(* ===== verification/EvalCalc.v ===== *)
(** * Statistics over vectors of numbers (src/libs/zbxeval/calc.c)

    The calculations behind the aggregate functions of expressions, on the
    floating point numbers of [Double], in the order of the operations of
    the code.  A result is an error message or a number. *)
From Stdlib Require Import String Ascii.
From stdpp Require Import prelude list.
From Stdlib Require Import ZArith Lia SpecFloat.
From S2P Require Import Prelude JsonText Double Variant.
#[local] Open Scope Z_scope.

(** The bytes of a literal. *)
Fixpoint txt (s : string) : list Z :=
  match s with
  | EmptyString => []
  | String a s => Z.of_N (N_of_ascii a) :: txt s
  end.

Definition dbl_sqrt : double -> double := SFsqrt prec emax.
Definition dbl_inf : double := S754_infinity false.

(** [FP_NORMAL == fpclassify(x)] *)
Definition is_normal (x : double) : bool := match x with S754_finite _ _ _ => zero_or_normal x | _ => false end.

Definition zbx_is_normal_double (dbl : double) : bool := zero_or_normal dbl.

Definition num_of (values : list double) : double := dbl_of_Z (Z.of_nat (length values)).
Definition sum_from (start : double) (values : list double) : double := foldl dbl_add start values.

Definition calc_arithmetic_mean (v : list double) : double := dbl_div (sum_from dbl_zero v) (num_of v).

(** [Some] a normal number or zero, or the message. *)
Definition checked (msg : string) (res : double) : list Z + double := if zbx_is_normal_double res then inr res else inl (txt msg).

(** The sum of the squares of the differences to the mean. *)
Definition sum_squares (mean : double) (values : list double) : double :=
  foldl (fun acc x => let diff := dbl_sub x mean in dbl_add acc (dbl_mul diff diff)) dbl_zero values.

Definition zbx_eval_calc_kurtosis (values : list double) : list Z + double :=
  let err := inl (txt "cannot calculate kurtosis() value") in
  let mean := calc_arithmetic_mean values in
  if negb (zbx_is_normal_double mean) then err
  else
    let second_moment := dbl_div (sum_squares mean values) (num_of values) in
    let fourth_moment := dbl_div
      (foldl (fun acc x => let diff := dbl_sub x mean in dbl_add acc (dbl_mul (dbl_mul (dbl_mul diff diff) diff) diff)) dbl_zero values)
      (num_of values) in
    let second_moment2 := dbl_mul second_moment second_moment in
    if negb (is_normal second_moment2) || negb (zbx_is_normal_double fourth_moment) then err
    else checked "cannot calculate kurtosis() value" (dbl_div fourth_moment second_moment2).

(** ** Sorting *)

(** [ZBX_DEFAULT_DBL_COMPARE_FUNC]: numbers within the epsilon are equal. *)
Definition zbx_default_dbl_compare_func (epsilon d1 d2 : double) : Z :=
  if zbx_double_compare epsilon d1 d2 then 0 else if dbl_lt d1 d2 then -1 else 1.

Section sort.
Context {A : Type} (key : A -> double) (epsilon : double).

Fixpoint insert_by (x : A) (l : list A) : list A :=
  match l with
  | [] => [x]
  | y :: rest => if zbx_default_dbl_compare_func epsilon (key y) (key x) <=? 0 then y :: insert_by x rest else x :: l
  end.

(** [qsort]; elements that compare equal keep their order. *)
Definition sort_by (l : list A) : list A := foldl (fun acc x => insert_by x acc) [] l.
End sort.

Section calc.
Context (epsilon : double).

(** The median and the vector, which is sorted. *)
Definition find_median (v : list double) : res (double * list double) :=
  let v := sort_by id epsilon v in
  let n := zlen v in
  if n mod 2 =? 0 then
    a ← of_opt BadAccess (zget v (n / 2 - 1));
    b ← of_opt BadAccess (zget v (n / 2));
    Ret (dbl_div (dbl_add a b) (dbl_of_Z 2), v)
  else a ← of_opt BadAccess (zget v (n / 2)); Ret (a, v).

Definition zbx_eval_calc_mad (values : list double) : res (list Z + double) :=
  '(median, values) ← find_median values;
  if negb (zbx_is_normal_double median) then Ret (inl (txt "cannot calculate mad() value"))
  else
    '(median, _) ← find_median ((fun x => fabs (dbl_sub x median)) <$> values);
    Ret (checked "cannot calculate mad() value" median).

(** The quotient is not checked. *)
Definition zbx_eval_calc_skewness (values : list double) : list Z + double :=
  let err := inl (txt "cannot calculate skewness() value") in
  let mean := calc_arithmetic_mean values in
  if negb (zbx_is_normal_double mean) then err
  else
    let sum_diff3 := foldl (fun acc x => let diff := dbl_sub x mean in dbl_add acc (dbl_mul (dbl_mul diff diff) diff)) dbl_zero values in
    let std_dev := dbl_sqrt (dbl_div (sum_squares mean values) (num_of values)) in
    let divisor := dbl_mul (dbl_mul (dbl_mul (num_of values) std_dev) std_dev) std_dev in
    if negb (is_normal divisor) || negb (zbx_is_normal_double sum_diff3) then err else inr (dbl_div sum_diff3 divisor).

Definition zbx_eval_calc_stddevpop (values : list double) : list Z + double :=
  let mean := calc_arithmetic_mean values in
  if negb (zbx_is_normal_double mean) then inl (txt "cannot calculate stddevpop() value")
  else checked "cannot calculate stddevpop() value" (dbl_sqrt (dbl_div (sum_squares mean values) (num_of values))).

Definition zbx_eval_calc_stddevsamp (values : list double) : list Z + double :=
  if zlen values <? 2 then inl (txt "not enough data")
  else
    let mean := calc_arithmetic_mean values in
    if negb (zbx_is_normal_double mean) then inl (txt "cannot calculate stddevsamp() value")
    else checked "cannot calculate stddevsamp() value" (dbl_sqrt (dbl_div (sum_squares mean values) (dbl_of_Z (zlen values - 1)))).

Definition zbx_eval_calc_sumofsquares (values : list double) : list Z + double :=
  checked "cannot calculate sumofsquares() value" (foldl (fun acc x => dbl_add acc (dbl_mul x x)) dbl_zero values).

Definition zbx_eval_calc_varpop (values : list double) : list Z + double :=
  let mean := calc_arithmetic_mean values in
  if negb (zbx_is_normal_double mean) then inl (txt "cannot calculate varpop() value")
  else checked "cannot calculate varpop() value" (dbl_div (sum_squares mean values) (num_of values)).

Definition zbx_eval_calc_varsamp (values : list double) : list Z + double :=
  if zlen values <? 2 then inl (txt "not enough data")
  else
    let mean := calc_arithmetic_mean values in
    if negb (zbx_is_normal_double mean) then inl (txt "cannot calculate varsamp() value")
    else checked "cannot calculate varsamp() value" (dbl_div (sum_squares mean values) (dbl_of_Z (zlen values - 1))).

(** ** Histograms *)

Record zbx_histogram_t := Bucket { upper : double; count : double }.

(** The loop that joins the buckets of the same bound; [last] is not stored yet. *)
Fixpoint merge_buckets (last : zbx_histogram_t) (h : list zbx_histogram_t) : list zbx_histogram_t :=
  match h with
  | [] => [last]
  | b :: h =>
      if zbx_double_compare epsilon (upper b) (upper last) then merge_buckets (Bucket (upper last) (dbl_add (count last) (count b))) h
      else last :: merge_buckets b h
  end.

Definition remove_duplicate_backet (h : list zbx_histogram_t) : list zbx_histogram_t :=
  match h with
  | [] => []
  | last :: h => merge_buckets last h
  end.

Fixpoint monotonic_from (max : double) (h : list zbx_histogram_t) : list zbx_histogram_t :=
  match h with
  | [] => []
  | b :: h =>
      if dbl_lt max (count b) then b :: monotonic_from (count b) h
      else if dbl_lt (count b) max then Bucket (upper b) max :: monotonic_from max h
      else b :: monotonic_from max h
  end.

Definition ensure_histogram_monotonic (h : list zbx_histogram_t) : list zbx_histogram_t :=
  match h with
  | [] => []
  | b :: h => b :: monotonic_from (count b) h
  end.

(** [values->values[i++]] twice a turn. *)
Fixpoint buckets (values : list double) : res (list zbx_histogram_t) :=
  match values with
  | [] => Ret []
  | u :: c :: values => h ← buckets values; Ret (Bucket u c :: h)
  | [_] => Halt BadAccess
  end.

(** The first bucket that reaches the rank, without the last one: its
    predecessor and itself. *)
Fixpoint find_bucket (rank : double) (prev : option zbx_histogram_t) (h : list zbx_histogram_t)
    : option (option zbx_histogram_t * zbx_histogram_t) :=
  match h with
  | [] | [_] => None
  | b :: h => if dbl_le rank (count b) then Some (prev, b) else find_bucket rank (Some b) h
  end.

(** The position of the rank in its bucket. *)
Definition quantile_in (rank : double) (prev : option zbx_histogram_t) (b : zbx_histogram_t) : double :=
  let start := match prev with Some p => upper p | None => dbl_zero end in
  let before x := match prev with Some p => dbl_sub x (count p) | None => x end in
  dbl_add start (dbl_mul (dbl_sub (upper b) start) (dbl_div (before rank) (before (count b)))).

(** [at_] is the message with the place in the expression. *)
Definition zbx_eval_calc_histogram_quantile (q : double) (values : list double) (at_ : string -> list Z) : res (list Z + double) :=
  match values with
  | [] => Ret (inl (at_ "invalid parameter: number of histogram buckets must not be zero for function"%string))
  | _ =>
      histogram ← buckets values;
      if zlen histogram <? 2 then Ret (inl (at_ "invalid number of rate buckets for function"%string))
      else
        let histogram := sort_by upper epsilon histogram in
        if negb (match last histogram with Some b => is_infinite (upper b) | None => false end)
        then Ret (inl (at_ "invalid last infinity rate buckets for function"%string))
        else
          let histogram := remove_duplicate_backet histogram in
          if zlen histogram <? 2 then Ret (inl (at_ "invalid number of rate buckets with duplicates for function"%string))
          else
            let histogram := ensure_histogram_monotonic histogram in
            total ← of_opt BadAccess (count <$> last histogram);
            res ← (
              if bool_decide (total = S754_zero false) || bool_decide (total = S754_zero true) then Ret (dbl_opp dbl_one)
              else
                let rank := dbl_mul q total in
                match find_bucket rank None histogram with
                | None => b ← of_opt BadAccess (zget histogram (zlen histogram - 2)); Ret (upper b)
                | Some (None, b) => Ret (if dbl_le (upper b) dbl_zero then upper b else quantile_in rank None b)
                | Some (prev, b) => Ret (quantile_in rank prev b)
                end);
            Ret (if zbx_is_normal_double res then inr res else inl (at_ "cannot calculate value for function"%string))
  end.

(** ** Aggregates *)

Definition no_data : list Z := txt "no data (at least one value is required)".

Definition min_from (values : list double) (v : double) : double := foldl (fun m x => if dbl_lt x m then x else m) v values.
Definition max_from (values : list double) (v : double) : double := foldl (fun m x => if dbl_lt m x then x else m) v values.

Definition zbx_eval_calc_avg (values : list double) : list Z + double :=
  match values with [] => inl no_data | _ => inr (calc_arithmetic_mean values) end.

Definition zbx_eval_calc_min (values : list double) : list Z + double :=
  match values with [] => inl no_data | v :: values => inr (min_from values v) end.

Definition zbx_eval_calc_max (values : list double) : list Z + double :=
  match values with [] => inl no_data | v :: values => inr (max_from values v) end.

Definition zbx_eval_calc_sum (values : list double) : list Z + double :=
  match values with [] => inl no_data | _ => inr (sum_from dbl_zero values) end.
End calc.

(** ** Examples *)

Definition ints : list Z -> list double := fmap dbl_of_Z.
Definition no_place (s : string) : list Z := txt s.

(** 2, 4, 4, 4, 5, 5, 7, 9 *)
Example stddev_sample : zbx_eval_calc_stddevpop (ints [2; 4; 4; 4; 5; 5; 7; 9]) = inr (dbl_of_Z 2).
Proof. vm_compute. reflexivity. Qed.
Example mad_sample : zbx_eval_calc_mad double_epsilon (ints [1; 1; 2; 2; 4; 6; 9]) = Ret (inr (dbl_of_Z 1)).
Proof. vm_compute. reflexivity. Qed.

(** Half of the ten values are below 2, the median of this histogram. *)
Example quantile_sample :
  zbx_eval_calc_histogram_quantile double_epsilon (dbl_of_decimal 5 (-1)) (ints [4; 10; 2; 5] ++ [dbl_inf; dbl_of_Z 10]) no_place = Ret (inr (dbl_of_Z 2)).
Proof. vm_compute. reflexivity. Qed.

(** The buckets of two hosts: five values up to 1 and ten in all for each.  The
    buckets without a limit are not merged, as the difference of infinities is
    no number, and 0.9 comes out where the merged ones give 1. *)
Example infinite_buckets :
  zbx_eval_calc_histogram_quantile double_epsilon (dbl_of_decimal 9 (-1)) (ints [1; 5; 1; 5] ++ [dbl_inf; dbl_of_Z 10; dbl_inf; dbl_of_Z 10]) no_place =
    Ret (inr (dbl_of_decimal 9 (-1))) /\
  zbx_eval_calc_histogram_quantile double_epsilon (dbl_of_decimal 9 (-1)) (ints [1; 10] ++ [dbl_inf; dbl_of_Z 20]) no_place = Ret (inr (dbl_of_Z 1)).
Proof. by vm_compute. Qed.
#####
▶ _Work item_
From the line containing "The calculations behind" down to the line containing "Definition calc_arithmetic_mean (v" in the material above, reproduce every line exactly, including the two end lines.

▶ _Exercise answer_
    The calculations behind the aggregate functions of expressions, on the
    floating point numbers of [Double], in the order of the operations of
    the code.  A result is an error message or a number. *)
From Stdlib Require Import String Ascii.
From stdpp Require Import prelude list.
From Stdlib Require Import ZArith Lia SpecFloat.
From S2P Require Import Prelude JsonText Double Variant.
#[local] Open Scope Z_scope.

(** The bytes of a literal. *)
Fixpoint txt (s : string) : list Z :=
  match s with
  | EmptyString => []
  | String a s => Z.of_N (N_of_ascii a) :: txt s
  end.

Definition dbl_sqrt : double -> double := SFsqrt prec emax.
Definition dbl_inf : double := S754_infinity false.

(** [FP_NORMAL == fpclassify(x)] *)
Definition is_normal (x : double) : bool := match x with S754_finite _ _ _ => zero_or_normal x | _ => false end.

Definition zbx_is_normal_double (dbl : double) : bool := zero_or_normal dbl.

Definition num_of (values : list double) : double := dbl_of_Z (Z.of_nat (length values)).
Definition sum_from (start : double) (values : list double) : double := foldl dbl_add start values.

Definition calc_arithmetic_mean (v : list double) : double := dbl_div (sum_from dbl_zero v) (num_of v).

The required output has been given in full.